Not all journos here are finding the legal requirement to pledge that you never informed under communism so irksome as those prima donnas who claim that this is mere humiliation, since in any case the archives are about to be thrown open to journalists (and that, as mentioned before, means nearly everyone — including you, Mr. Marcin Klecel, writer of a letter to today’s Dziennik excoriating those journalists who are calling for a boycott, so get your humble-pencil out and sign your declaration of loyalty before you are forbidden from writing to the papers for ten years for failure to comply).

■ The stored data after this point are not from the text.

Lemma distinct_next ts more : forall fuel child_fuel e w row,
  ds_output_ e = s -> stands (ds_child_ e) (Some more) -> (length more <= length rows)%nat ->
  Forall (fun q => GetColumnCount s = Z.of_nat (length q.1) /\ plain_keys ts q.1) more ->
  umap_ok (hash_values 0) (plain_keys ts) (ds_hash_table_ e) -> at_rest w -> (n <= child_fuel)%nat -> (length more < fuel)%nat ->
  wp (Distinct_Next_loop fuel child_fuel e row) (fun r w' => at_rest w' /\
    match filter (fun q => q.1 ∉ (ds_hash_table_ e).*2.*1) (nub_by fst more) with
    | [] => r.1.1 = false /\ distinct_stands r.2 None
    | q :: rest => r.1.1 = true /\ row_of s r.1.2.1 q.1 /\ (forall rid, q.2 = Some rid -> r.1.2.2 = rid)
        /\ distinct_stands r.2 (Some rest)
    end) w.
Proof.
  induction more as [|q more IH]; intros fuel child_fuel e w row Ho Hst Hlen Hall Hum Hr Hcf Hf; (destruct fuel as [|fuel]; [lia|]);
    cbn [Distinct_Next_loop]; apply wp_bind; (eapply wp_mono; [by eapply (im_next _ _ _ _ _ child)|]);
    intros [[b [t rid]] c] w' [Hr' Hc]; cbn [fst snd] in Hc.
  - destruct Hc as [-> Hc]. apply wp_ret. split; [done|]. split; [done|]. split; [done|]. by exists None.
  - destruct Hc as (-> & Ht & Hid & Hc). apply Forall_cons_1 in Hall as [[Hcol Hq] Hall]. cbn [ds_output_ ds_hash_table_ fst].
    rewrite Ho. eapply wp_bind, wp_lift; [by apply all_values_row|].
    pose proof (hash_values_ok ts) as Hhash. pose proof (eq_values_ok ts) as Heq.
    eapply wp_bind, wp_lift; [by apply (umap_count_ok _ _ (plain_keys ts)); [intros; apply Hhash|..]|].
    rewrite nub_by_cons. case_decide as Hd.
    + rewrite bool_decide_true by (by apply assoc_find_is_Some). cbn [negb]. simpl in Hlen, Hf.
      apply (IH fuel child_fuel (MkDistinct s c (ds_hash_table_ e)) w' (t, rid)); try done; lia.
    + rewrite bool_decide_false by (by rewrite assoc_find_is_Some). cbn [negb].
      destruct (umap_insert_ok (hash_values 0) eq_values (plain_keys ts) (fun k => Hhash k 0) Heq q.1 tt (ds_hash_table_ e)
        ((ds_hash_table_ e).*2 ++ [(q.1, tt)])) as (m' & Hm' & Hl' & Hum'); [done|done|by apply assoc_find_None|by rewrite assoc_update_new|].
      eapply wp_bind, wp_lift; [exact Hm'|]. apply wp_ret. split; [done|]. split_and!; [done..|]. split; [done|].
      exists more, ts, (m'.*2.*1). simpl in Hlen. split_and!; [done|lia|done|done|done|]. by rewrite Hl', fmap_app.
Qed.

Lemma distinct_implements :
  keys_ok rows.*1 = true -> implements at_rest distinct_stands s (nub_by fst rows) (Datatypes.S (n + length rows)).
Proof.
  intros [ts Hk]%keys_ok_plain. split.
  - apply Forall_forall. intros q Hq. apply nub_by_sub in Hq. by apply (proj1 (Forall_forall _ _) (im_width _ _ _ _ _ child)).
  - intros e o (Ho & _). simpl. by rewrite Ho.
  - intros e o w fuel (Ho & Hst) Hr Hf. simpl. unfold Distinct_Init. apply wp_bind.
    assert (exists o', stands (ds_child_ e) o') as [o' Hc] by (destruct o; [destruct Hst as (? & ? & ? & ? & _); by eexists|done]).
    eapply wp_mono; [eapply (im_init _ _ _ _ _ child); [done..|lia]|]. intros c w' [Hr' Hc']. apply wp_ret. split; [done|].
    split; [done|]. exists rows, ts, []. split_and!; [done|done| |by constructor|done|].
    + apply Forall_and. split; [by apply child|]. by apply (Forall_fmap fst).
    + symmetry. apply filter_all. intros x _. apply not_elem_of_nil.
  - intros e rest w fuel row (Ho & more & ts' & seen & Hst & Hlen & Hall & Hum & <- & ->) Hr Hf. simpl.
    apply (distinct_next ts' more); try done; lia.
Qed.
End ReadCorrect.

With Ewa Milewicz (whose opposition credentials are impeccable) taking the lead, a number of prominent journalists are calling for a boycott of the new loyalty law.
The loyal opposition (mainly Fakt, Dziennik and Rzeczpospolita hacks), however, are finding the presidential winds bracing. They have responded with an open letter of support for the poorly framed and spiteful law (why make people sign declarations when in any case the names of informers and suspected informers are soon to be published on the internet by the IPN?) The fearless fourth estate agents write: “It is with surprise that we learn of the announcement of journalists who refuse to submit a lustracja [verification] declaration. Unfortunately, this raises many dramatic questions about their past.” So no sleazy innuendo, professional back-biting or opportunism there, then…
My favourite argument for signing up is that the law is the law. I look forward to outraged condemnations of the Augustow blockade (held in protest against delays in building an — illegal under EU, i.e. Polish, law — ring road throught the Rospuda valley) on the pages of Fakt and Dziennik in the very near future. Fakt called the assorted Greens opposed to the road “terrorists” on their front page a few weeks ago.